[Saved data entries]

(** [zero_out_possibly_lazily_allocated_memory]. *)
Definition zero_out (pt : page_table) (total_size mem_addr : Z) : res (list (Z * Z)) :=
  let first_page_id := ADDR_PAGE mem_addr in
  let mem_off := Z.land mem_addr (PAGE_SIZE - 1) in
  let bytes_on_first_page := Z.min (PAGE_SIZE - mem_off) total_size in
  e ← PTE pt first_page_id;
  let num_remaining_pages := ADDR_PAGE (u32 (total_size - bytes_on_first_page + PAGE_SIZE - 1)) in
  rest ← zero_loop (Z.to_nat num_remaining_pages) pt (first_page_id + 1) (total_size - bytes_on_first_page);
  Ok (if present e then (mem_addr, bytes_on_first_page) :: rest else rest).

(** Byte [a] is written by one of the calls. *)
Definition zeroed (calls : list (Z * Z)) (a : Z) : Prop := exists c, c ∈ calls /\ c.1 <= a < c.1 + c.2.

Section heap.
Context {P : Type} `{PageOps P}.
(** [DEFAULT_K_FLAGS] of the libc headers. *)
Context (DEFAULT_FLAGS : Z).
(** The process's page tables, as [calloc] looks at them. *)
Context (tables_of_pages : P -> page_table).
(** [memset(addr, 0, n)]. *)
Context (memset_zero : P -> Z -> Z -> P).

Abbreviation heap := (memtree P).

(** [malloc(n, page_info, process)]. *)
Definition malloc (h : heap) (n : Z) (pi : page_info) : res (heap * Z) :=
  if n =? 0 then Ok (h, 0) else allocate h n pi DEFAULT_HINT_INFO.

(** [calloc(nmemb, size, page_info, process)]. *)
Definition calloc (h : heap) (nmemb size : Z) (pi : page_info) : res (heap * Z) :=
  if (nmemb =? 0) || (size =? 0) then allocate h 1 pi DEFAULT_HINT_INFO
  else if 4294967296 <=? nmemb * size then Ok (h, 0)
  else
    '(h, mem_addr) ← allocate h (nmemb * size) pi DEFAULT_HINT_INFO;
    if mem_addr =? 0 then Ok (h, 0)
    else
      calls ← zero_out (tables_of_pages (pages h)) (nmemb * size) mem_addr;
      Ok (mkTree (root h) (foldl (fun p c => memset_zero p c.1 c.2) (pages h) calls), mem_addr).

(** [free(ptr, process)]: a failure stops the kernel when the process is the kernel's. *)
Definition kfree (h : heap) (ptr : Z) (is_kernel : bool) : res (heap * FreeState) :=
  '(h, free_state) ← free DEFAULT_FLAGS h ptr;
  if is_kernel && negb (bool_decide (free_state = FREE_OK)) then Panic else Ok (h, free_state).

(** [free(ptr)], [operator delete(p)]. *)
Definition free_kernel (h : heap) (ptr : Z) : res heap :=
  '(h, st) ← kfree h ptr true;
  if bool_decide (st = FREE_OK) then Ok h else Panic.

(** [realloc(ptr, size)]: the new address, when [MemTree::realloc] wrote one. *)
Definition realloc_kernel (h : heap) (ptr size : Z) : res (heap * option Z) :=
  '(h, st, new_address) ← realloc DEFAULT_FLAGS h ptr size true;
  match st with REALLOC_OK => Ok (h, new_address) | _ => Panic end.

(** [lazy_malloc(n)]. *)
Definition lazy_malloc (h : heap) (n : Z) : res (heap * Z) :=
  malloc h n (mkInfo DEFAULT_FLAGS (Z.lor PAGE_LAZY_ZERO PAGE_WRITE)).

(** ** [mmap] and the page-aligned allocators *)

(** The flag bits and error numbers of the libc headers. *)
Context (MAP_ANON MAP_ANONYMOUS MAP_PRIVATE MAP_SHARED MAP_FIXED PROT_READ PROT_WRITE EINVAL ENOMEM : Z).
(** [kernel_process->lowest_free_pe]. *)
Context (kernel_lowest_free_pe : P -> Z).

(** [mmap]: the window (0 is the null pointer) and the error, when one is set. *)
Definition mmap (h : heap) (hint_ size prot flags_ offset : Z) (lazy_zero page_user : bool)
  : res (heap * Z * option Z) :=
  let supported_flags := Z.lor (Z.lor (Z.lor MAP_ANON MAP_ANONYMOUS) MAP_PRIVATE) MAP_FIXED in
  if truthy (Z.ldiff flags_ supported_flags) then Ok (h, 0, Some EINVAL)
  else if negb (truthy (Z.lor (Z.land flags_ MAP_PRIVATE) (Z.land flags_ MAP_SHARED))) then Ok (h, 0, Some EINVAL)
  else if truthy (Z.land hint_ (PAGE_SIZE - 1)) || truthy (Z.land size (PAGE_SIZE - 1)) || truthy (Z.land offset (PAGE_SIZE - 1))
  then Ok (h, 0, Some EINVAL)
  else if negb (truthy (Z.lor (Z.land flags_ MAP_ANONYMOUS) (Z.land flags_ MAP_ANON))) then Ok (h, 0, Some EINVAL)
  else if prot =? 0 then Ok (h, 0, Some EINVAL)
  else
    let hint_ := if hint_ =? KERNEL_VIRTUAL_BASE then u32 (Z.shiftl (kernel_lowest_free_pe (pages h)) 12) else hint_ in
    let pol := Z.lor (Z.lor (if truthy (Z.land prot PROT_WRITE) then PAGE_WRITE else 0)
                            (if lazy_zero then PAGE_LAZY_ZERO else PAGE_PRESENT))
                     (if page_user then PAGE_USER else 0) in
    '(h, window) ← allocate h size (mkInfo flags_ pol) (mkHint hint_ (truthy (Z.land flags_ MAP_FIXED)));
    if truthy (Z.land flags_ MAP_FIXED) && negb (window =? hint_) then Panic
    else if window =? 0 then Ok (h, 0, Some ENOMEM)
    else Ok (h, window, None).

Definition DEFAULT_K_PROT : Z := Z.lor PROT_READ PROT_WRITE.

(** [malloca]. *)
Definition malloca (h : heap) (size : Z) : res (heap * Z) :=
  let num_pages := ADDR_PAGE (u32 (size + PAGE_SIZE - 1)) in
  '(h, w, _) ← mmap h KERNEL_VIRTUAL_BASE (u32 (num_pages * size)) DEFAULT_K_PROT DEFAULT_FLAGS 0 false false;
  Ok (h, w).

(** [calloca]. *)
Definition calloca (h : heap) (nmemb size : Z) : res (heap * Z) :=
  let base_size := nmemb * size in
  if 4294967296 <=? base_size then Ok (h, 0)
  else
    let num_pages := ADDR_PAGE (u32 (base_size + PAGE_SIZE - 1)) in
    let new_size := u32 (num_pages * PAGE_SIZE) in
    let additional_size := new_size -u base_size in
    if 4294967296 <=? base_size + additional_size then Ok (h, 0)
    else
      '(h, alloc, _) ← mmap h KERNEL_VIRTUAL_BASE (u32 (num_pages * size)) DEFAULT_K_PROT DEFAULT_FLAGS 0 false false;
      if alloc =? 0 then Ok (h, 0)
      else
        calls ← zero_out (tables_of_pages (pages h)) new_size alloc;
        Ok (mkTree (root h) (foldl (fun p c => memset_zero p c.1 c.2) (pages h) calls), alloc).

End heap.

(** ** [mprotect] *)

Section mprotect.
Context (PROT_READ PROT_WRITE PROT_EXEC EINVAL ENOMEM : Z).

(** The check over the address range: whether it is valid. *)
Fixpoint range_loop (n : nat) (m : mem) (p : proc) (uaddr id : Z) : res bool :=
  match n with
  | O => Ok true
  | S n =>
      e ← PTE (tables_of m p) (ADDR_PAGE (uaddr +u id));
      if negb (present e || lazy_zero e) then
        if truthy (Z.land e PAGE_COW) || truthy (Z.land e PAGE_SHRO) then Panic else Ok false
      else range_loop n m p uaddr (id + 1)
  end.

Fixpoint protect_loop (n : nat) (m : mem) (p : proc) (uaddr id new_flags : Z) : res (mem * proc) :=
  match n with
  | O => Ok (m, p)
  | S n =>
      let page_id := ADDR_PAGE (uaddr +u id) in
      e ← PTE (tables_of m p) page_id;
      '(m, p) ← update_pte m p page_id (Z.lor (Z.ldiff e PAGE_WRITE) new_flags);
      protect_loop n m p uaddr (id + 1) new_flags
  end.

(** [mprotect]: 0, or an error number negated. *)
Definition mprotect (m : mem) (p : proc) (uaddr len prot : Z) : res (mem * proc * Z) :=
  if truthy (Z.land uaddr (PAGE_SIZE - 1)) then Ok (m, p, - EINVAL)
  else
    let supported_flags := Z.lor (Z.lor PROT_READ PROT_WRITE) PROT_EXEC in
    if truthy (Z.ldiff prot supported_flags) then Ok (m, p, - EINVAL)
    else
      let num_pages := Z.to_nat (ADDR_PAGE (u32 (len + PAGE_SIZE - 1))) in
      ok ← range_loop num_pages m p uaddr 0;
      if negb ok then Ok (m, p, - ENOMEM)
      else
        let new_flags := if truthy (Z.land prot PROT_WRITE) then PAGE_WRITE else 0 in
        '(m, p) ← protect_loop num_pages m p uaddr 0 new_flags;
        Ok (m, p, 0).

End mprotect.

(** ** Zeroing is exact *)

Lemma zeroed_cons c l a : zeroed (c :: l) a <-> c.1 <= a < c.1 + c.2 \/ zeroed l a.
Proof. unfold zeroed. setoid_rewrite elem_of_cons. naive_solver. Qed.

Lemma zeroed_nil a : ~ zeroed [] a.
Proof. intros (c & Hc & _). by apply elem_of_nil in Hc. Qed.

(** Bytes of one page, or of what follows it. *)
Lemma page_split p rem a :
  0 <= rem -> (p * 4096 <= a < p * 4096 + Z.min rem 4096 -> a / 4096 = p) /\
  (p * 4096 <= a < p * 4096 + rem <-> p * 4096 <= a < p * 4096 + Z.min rem 4096 \/
     (p + 1) * 4096 <= a < (p + 1) * 4096 + (rem - Z.min rem 4096)).
Proof.
  intros Hr. split; [|lia]. intros Ha. pose proof (Z.div_mod a 4096 ltac:(lia)).
  pose proof (Z.mod_pos_bound a 4096 ltac:(lia)). lia.
Qed.

Lemma zero_loop_spec count pt p rem :
  full pt -> 0 <= p -> p + Z.of_nat count <= N_PAGES -> 0 <= rem <= Z.of_nat count * 4096 ->
  exists calls, zero_loop count pt p rem = Ok calls /\
    forall a, zeroed calls a <-> p * 4096 <= a < p * 4096 + rem /\ present (entry pt (a / 4096)) = true.
Proof.
  intros Hf. revert p rem. induction count as [|count IH]; intros p rem Hp Hend Hr; simpl.
  { exists []. split; [done|]. intros a. split; [by intros ?%zeroed_nil|lia]. }
  rewrite (PTE_in pt p Hf) by lia. run. unfold PAGE_SIZE.
  destruct (IH (p + 1) (rem - Z.min rem 4096)) as (rest & -> & Hrest); [lia..|]. run.
  eexists. split; [done|]. intros a. destruct (page_split p rem a) as [Hpage Hsplit]; [lia|]. rewrite Hsplit.
  assert (u32 (Z.shiftl p 12) = p * 4096) as ->.
  { rewrite shiftl_page. apply u32_id. unfold is_u32, N_PAGES, PDT_ENTRIES, PT_ENTRIES in *. lia. }
  destruct (present (entry pt p)) eqn:Hpr.
  - rewrite zeroed_cons, Hrest. simpl. split; [|tauto]. intros [Ha|Ha]; [|tauto]. split; [tauto|]. by rewrite (Hpage Ha).
  - rewrite Hrest. split; [tauto|]. intros [[Ha|Ha] Hpa]; [|tauto]. rewrite (Hpage Ha) in Hpa. congruence.
Qed.

(** [zero_out_possibly_lazily_allocated_memory], which [calloc] relies on, returns, and writes a zero
    to exactly the bytes of the region that lie on pages already present (the others are zeroed
    on first access); it writes nothing outside the region. *)
Theorem zero_out_exact pt total mem_addr :
  full pt -> 0 < total -> 0 <= mem_addr -> mem_addr + total <= 4294963200 ->
  exists calls, zero_out pt total mem_addr = Ok calls /\
    forall a, zeroed calls a <-> mem_addr <= a < mem_addr + total /\ present (entry pt (a / 4096)) = true.
Proof.
  intros Hf Ht Hm Hend. unfold zero_out, ADDR_PAGE. rewrite land_page, !shift_page. unfold PAGE_SIZE.
  set (p := mem_addr / 4096). set (off := mem_addr mod 4096).
  assert (0 <= off < 4096) as Hoff by (apply Z.mod_pos_bound; lia).
  assert (mem_addr = p * 4096 + off) as Hpo by (unfold p, off; pose proof (Z.div_mod mem_addr 4096 ltac:(lia)); lia).
  set (f := Z.min (4096 - off) total). rewrite (u32_id (total - f + 4096 - 1)) by (unfold is_u32; lia).
  set (k := (total - f + 4096 - 1) / 4096). pose proof (Z.div_mod (total - f + 4096 - 1) 4096 ltac:(lia)) as Hk.
  fold k in Hk. pose proof (Z.mod_pos_bound (total - f + 4096 - 1) 4096 ltac:(lia)).
  assert (0 <= p) by (apply Z.div_pos; lia).
  rewrite (PTE_in pt p Hf) by (unfold N_PAGES, PDT_ENTRIES, PT_ENTRIES; lia). run.
  destruct (zero_loop_spec (Z.to_nat k) pt (p + 1) (total - f)) as (rest & -> & Hrest);
    [done|lia|unfold N_PAGES, PDT_ENTRIES, PT_ENTRIES; lia|lia|]. run.
  eexists. split; [done|]. intros a.
  assert (mem_addr <= a < mem_addr + f -> a / 4096 = p) as Hpage.
  { intros Ha. pose proof (Z.div_mod a 4096 ltac:(lia)). pose proof (Z.mod_pos_bound a 4096 ltac:(lia)). lia. }
  assert (mem_addr <= a < mem_addr + total <-> mem_addr <= a < mem_addr + f \/
    (p + 1) * 4096 <= a < (p + 1) * 4096 + (total - f)) as Hsplit by lia.
  rewrite Hsplit. destruct (present (entry pt p)) eqn:Hpr.
  - rewrite zeroed_cons, Hrest. simpl. split; [|tauto]. intros [Ha|Ha]; [|tauto]. split; [tauto|]. by rewrite (Hpage Ha).
  - rewrite Hrest. split; [tauto|]. intros [[Ha|Ha] Hpa]; [|tauto]. rewrite (Hpage Ha) in Hpa. congruence.
Qed.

■ Problem requirements
Above are the records; print exactly the lines from the line with "let page_id := ADDR_PAGE" to the line with "(** [mprotect]: 0, or", including both, and nothing else.

■ Output of the task
      let page_id := ADDR_PAGE (uaddr +u id) in
      e ← PTE (tables_of m p) page_id;
      '(m, p) ← update_pte m p page_id (Z.lor (Z.ldiff e PAGE_WRITE) new_flags);
      protect_loop n m p uaddr (id + 1) new_flags
  end.

(** [mprotect]: 0, or an error number negated. *)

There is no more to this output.